WHAT IS BEING ASKED:
Start at the first line of the material. Repeat each line exactly through the one containing "demo_conn)) <= 64", then stop.

INFORMATION GIVEN:
Lemma node_conversation_witness :
  (exists es, received (trail demo_conn) = concat es ++ buffer_ (session demo_conn)
     /\ Forall2 (fun v e => encodes 0 v e /\ zlen e <= 64) (requests (trail demo_conn)) es)
  /\ zlen (buffer_ (session demo_conn)) <= 64
  /\ (failed (trail demo_conn) = false ->
        sent (trail demo_conn) ++ match phase demo_conn with Writing w _ => w | _ => [] end
        = concat ((ex_message <$> exchanges (trail demo_conn))
                  ++ match farewell (trail demo_conn) with Some w => [w] | None => [] end))
  /\ (forall w, farewell (trail demo_conn) = Some w -> farewell_ok 64 (session demo_conn) w)
  /\ (phase demo_conn = Reading ->
        requests (trail demo_conn) = ex_value <$> exchanges (trail demo_conn)
        /\ farewell (trail demo_conn) = None
        /\ RespGrammar.read [] (buffer_ (session demo_conn)) = RMore
        /\ zlen (buffer_ (session demo_conn)) < 64).
Proof.
  apply (node_conversation length_hash demo_config demo_events demo_node 1).
  - apply demo_node_reach.
  - unfold demo_conn. assert (H : bool_decide (is_Some (conns demo_node !! 1%nat)) = true) by (vm_compute; reflexivity).
    apply bool_decide_eq_true in H as [c ->]. done.
Defined.

Definition demo_end : list NEvent := demo_start ++ demo_talk ++ demo_replies ++ [NSignal].

Lemma node_shutdown_witness :
  (shutting_down (main (played demo_config demo_end)) = true ->
     ends_within length_hash 9 (played demo_config demo_end))
  /\ (main (played demo_config demo_end) = Returned ->
       (forall ev r, ~ nstep length_hash (played demo_config demo_end) ev r)
       /\ destroy (pool (sys (played demo_config demo_end))) = pool (sys (played demo_config demo_end))).
Proof.
  apply (node_shutdown length_hash demo_config demo_end). apply played_reach. vm_compute. reflexivity.
Defined.

Lemma node_progress_witness : can_go length_hash demo_config demo_node 1 demo_conn.
Proof.
  apply (node_progress length_hash demo_config demo_events demo_node 1).
  - apply demo_node_reach.
  - unfold demo_conn. assert (H : bool_decide (is_Some (conns demo_node !! 1%nat)) = true) by (vm_compute; reflexivity).
    apply bool_decide_eq_true in H as [c ->]. done.
  - intros i Hi. assert (H : live_b (pool (sys demo_node)) 0 t0 && live_b (pool (sys demo_node)) 1 t1 = true)
      by (vm_compute; reflexivity).
    apply andb_true_iff in H as [H0%live_b_live H1%live_b_live].
    destruct i as [|[|i]]; [by exists t0|by exists t1|]. vm_compute in Hi. lia.
Defined.

Lemma node_cleaning_witness :
  let s := default (newShard 1) (shards (pool (sys demo_node)) !! 1%nat) in
  (naps demo_node !! 1%nat = Some Awake
   /\ forall now, exists nd' wake, nstep length_hash demo_node (NPlan t1 1 now) (Ok nd')
        /\ naps nd' !! 1%nat = Some (Until_wake wake) /\ now <= wake
        /\ (wake <= now + 3000000000 \/ exists e, e ∈ abs_entries s /\ e_deadline e = Some wake)
        /\ forall e t, e ∈ abs_entries s -> e_deadline e = Some t -> wake <= Z.max now t)
  \/ exists wake, naps demo_node !! 1%nat = Some (Until_wake wake)
     /\ forall now, wake <= now -> exists nd' s', nstep length_hash demo_node (NClean t1 1 now) (Ok nd')
          /\ shards (pool (sys nd')) !! 1%nat = Some s' /\ naps nd' !! 1%nat = Some Awake
          /\ abs_entries s' = filter (fun e => has_lapsed now e = false) (abs_entries s).
Proof.
  apply (node_cleaning length_hash demo_config demo_events demo_node 1 t1).
  - apply demo_node_reach.
  - apply live_b_live. vm_compute. reflexivity.
  - assert (H : bool_decide (is_Some (shards (pool (sys demo_node)) !! 1%nat)) = true) by (vm_compute; reflexivity).
    apply bool_decide_eq_true in H as [s ->]. done.
Defined.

ANSWER SECTION:
Lemma node_conversation_witness :
  (exists es, received (trail demo_conn) = concat es ++ buffer_ (session demo_conn)
     /\ Forall2 (fun v e => encodes 0 v e /\ zlen e <= 64) (requests (trail demo_conn)) es)
  /\ zlen (buffer_ (session demo_conn)) <= 64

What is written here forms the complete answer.